Problems with lockd -- SUMMARY

From: Leslie S Steckel (syslss@csc.albany.edu)
Date: Wed Feb 19 1992 - 00:35:59 CST


Dear Sun managers,

Some time back I posted the following message to the Sun managers mailing
list. Below is a summary of how I solved the problem. Thanks to all
who responded! (Sorry it took me so long to summarize).

>We are getting repeated error messages that appear to be coming from lockd.
>The error messages (which come in pairs) are:
>
> fcntl: Stale NFS file handle
> rpc.lockd: unable to do cnvt
>
>Our configuration is as follows:
>
> 1 Sparc Server 330 running as YP server and primary file server
> 10 Sparc stations (including SLC's, SS1's, SS1+'s, SS2's, IPC's)
> 16 Ultrix workstations (including a DEC 5000 and DEC 3100's)
>
>The Suns are running SunOS 4.1.1 and the DEC machines are running Ultrix 4.2.
>I do not believe the Ultrix workstations are part of our problem but
>nevertheless, I've included them in our configuration description.
>
>These errors are occurring on the console of the Sparc Server 330 at a rate of
>about 4 per minute. Outside of these errors, we are seeing no other problems.
>A "df" on the Sparc Server 330 shows no stale NFS handles. In addition,
>a "df" on the remaining workstations show no stale NFS handles. Rebooting did
>NOT fix the problem.
>
>These errors began occurring for the first time immediately after our last
>reboot. The purpose of the reboot was to make a few changes to the file
>system structure while the machine was in single user mode. So, the errors
>could be the result of a silly mistake or they could be completely
>coincidental. These are the changes that we made to the file system structure:
>
> - shifted /usr/tmp to a bigger partition (I have checked permissions on
> this directory. They are 1777)
> - shifted /var/spool/news to another partition

SUMMARY:

Some people asked if any of our smaller workstations were diskless or dataless.
The answer is no. Each machine boots and swaps locally.

I tried many of the recommendations made by other Sun managers including
killing rpc.statd, killing rpc.lockd, cleaning /etc/sm and /etc/sm.bak,
and restarting the two daemons. Nothing I did on the SparcServer 330 or the
smaller Sparc Workstations made a difference.

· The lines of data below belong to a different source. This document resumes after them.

Definition seatStatusName (s : SeatStatus) : string :=
  match s with
  | SEAT_STATUS_AVAILABLE => "available"
  | SEAT_STATUS_HELD => "held"
  | SEAT_STATUS_SOLD => "sold"
  | _ => "unknown"
  end.

Definition orderStatusName (s : OrderStatus) : string :=
  match s with
  | ORDER_STATUS_PENDING => "pending"
  | ORDER_STATUS_CONFIRMED => "confirmed"
  | ORDER_STATUS_FAILED => "failed"
  | _ => "unknown"
  end.

Definition maxBodyBytes : Z := 64 * 2 ^ 10.
Definition maxSeatsPerOrder : Z := 10.
Definition refreshCookieName : string := "refresh_token".
Definition refreshCookieMaxAge : Z := 7 * 24 * 3600 * 10 ^ 9.
Definition refreshCookiePath : string := "/api/auth".
Definition csrfHeader : string := "X-Requested-With".
Definition csrfValue : string := "ticketwave-web".
Definition unmatched : string := "unmatched".
(** The quotation mark. *)
Definition dquote : string := String (ascii_of_nat 34) EmptyString.
Definition minute : Z := 60 * 10 ^ 9.

Record createEventBody := { cb_Name : string; cb_SeatCount : Z }.
Record createOrderBody := { ob_EventID : string; ob_SeatIDs : list string }.

(** The JSON fields of the bodies. *)
Definition credentials_fields : list (field Credentials) :=
  [("email", fun v x => e ← decode_string v (cd_Email x);
      Some {| cd_Email := e; cd_Password := cd_Password x |});
   ("password", fun v x => p ← decode_string v (cd_Password x);
      Some {| cd_Email := cd_Email x; cd_Password := p |})].

Definition createEvent_fields : list (field createEventBody) :=
  [("name", fun v x => n ← decode_string v (cb_Name x);
      Some {| cb_Name := n; cb_SeatCount := cb_SeatCount x |});
   ("seat_count", fun v x => n ← decode_int32 v (cb_SeatCount x);
      Some {| cb_Name := cb_Name x; cb_SeatCount := n |})].

Definition createOrder_fields : list (field createOrderBody) :=
  [("event_id", fun v x => e ← decode_string v (ob_EventID x);
      Some {| ob_EventID := e; ob_SeatIDs := ob_SeatIDs x |});
   ("seat_ids", fun v x => l ← decode_strings v (ob_SeatIDs x);
      Some {| ob_EventID := ob_EventID x; ob_SeatIDs := l |})].

(** [limitName]: everything before the first colon. *)
Definition limitName (key : string) : string :=
  match cut ":" key with Some (name, _) => name | None => key end.

Section Handlers.
Context `{U : UuidLib} {L : AuthLib} {T : JwtLib} {H : HttpLib} {W : Type} `{!Services W}.
Variable api : API.

Definition handler : Type := Request -> prog (gateway W) unit.
Definition middleware : Type := handler -> handler.

Definition on_writer (f : Writer payload -> Writer payload) : prog (gateway W) unit := modify (set_writer f).

(** *** Writing responses ([respond.go]) *)

Definition writeJSON (status : Z) (v : payload) : prog (gateway W) unit :=
  _ ← on_writer (set_header "Content-Type" "application/json; charset=utf-8");
  _ ← on_writer (set_header "Cache-Control" "no-store");
  _ ← on_writer (WriteHeader status);
  on_writer (write_body v).

Definition writeError (status : Z) (code message : string) : prog (gateway W) unit :=
  writeJSON status (PError code message).

(** [fail]; the error itself only goes to the log. *)
Definition fail (e : error) : prog (gateway W) unit :=
  let '(httpStatus, code, message) := httpError e in writeError httpStatus code message.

Simply rebooting the DEC 5000 (running Ultrix 4.2) is what finally stopped the
errors on the console of the SparcServer 300. The DEC 5000 is the file server
for all of the DEC 3100 workstations and depends on the SparcServer 330 for
users files, mail files and YP info. The strange thing is that this
particular machine does not remote mount ANY directory trees that we shifted
on the SparcServer 330. In addition, we have shut the SparcServer 330 down
several times before without shutting the DEC 5000 down and never had a
problem. It was just this one particular time. In the future, I plan to
shut the DEC 5000 down each time I shut the SparcSever 330 since this machine
can't so much without its YP master (we haven't configured any YP slaves yet).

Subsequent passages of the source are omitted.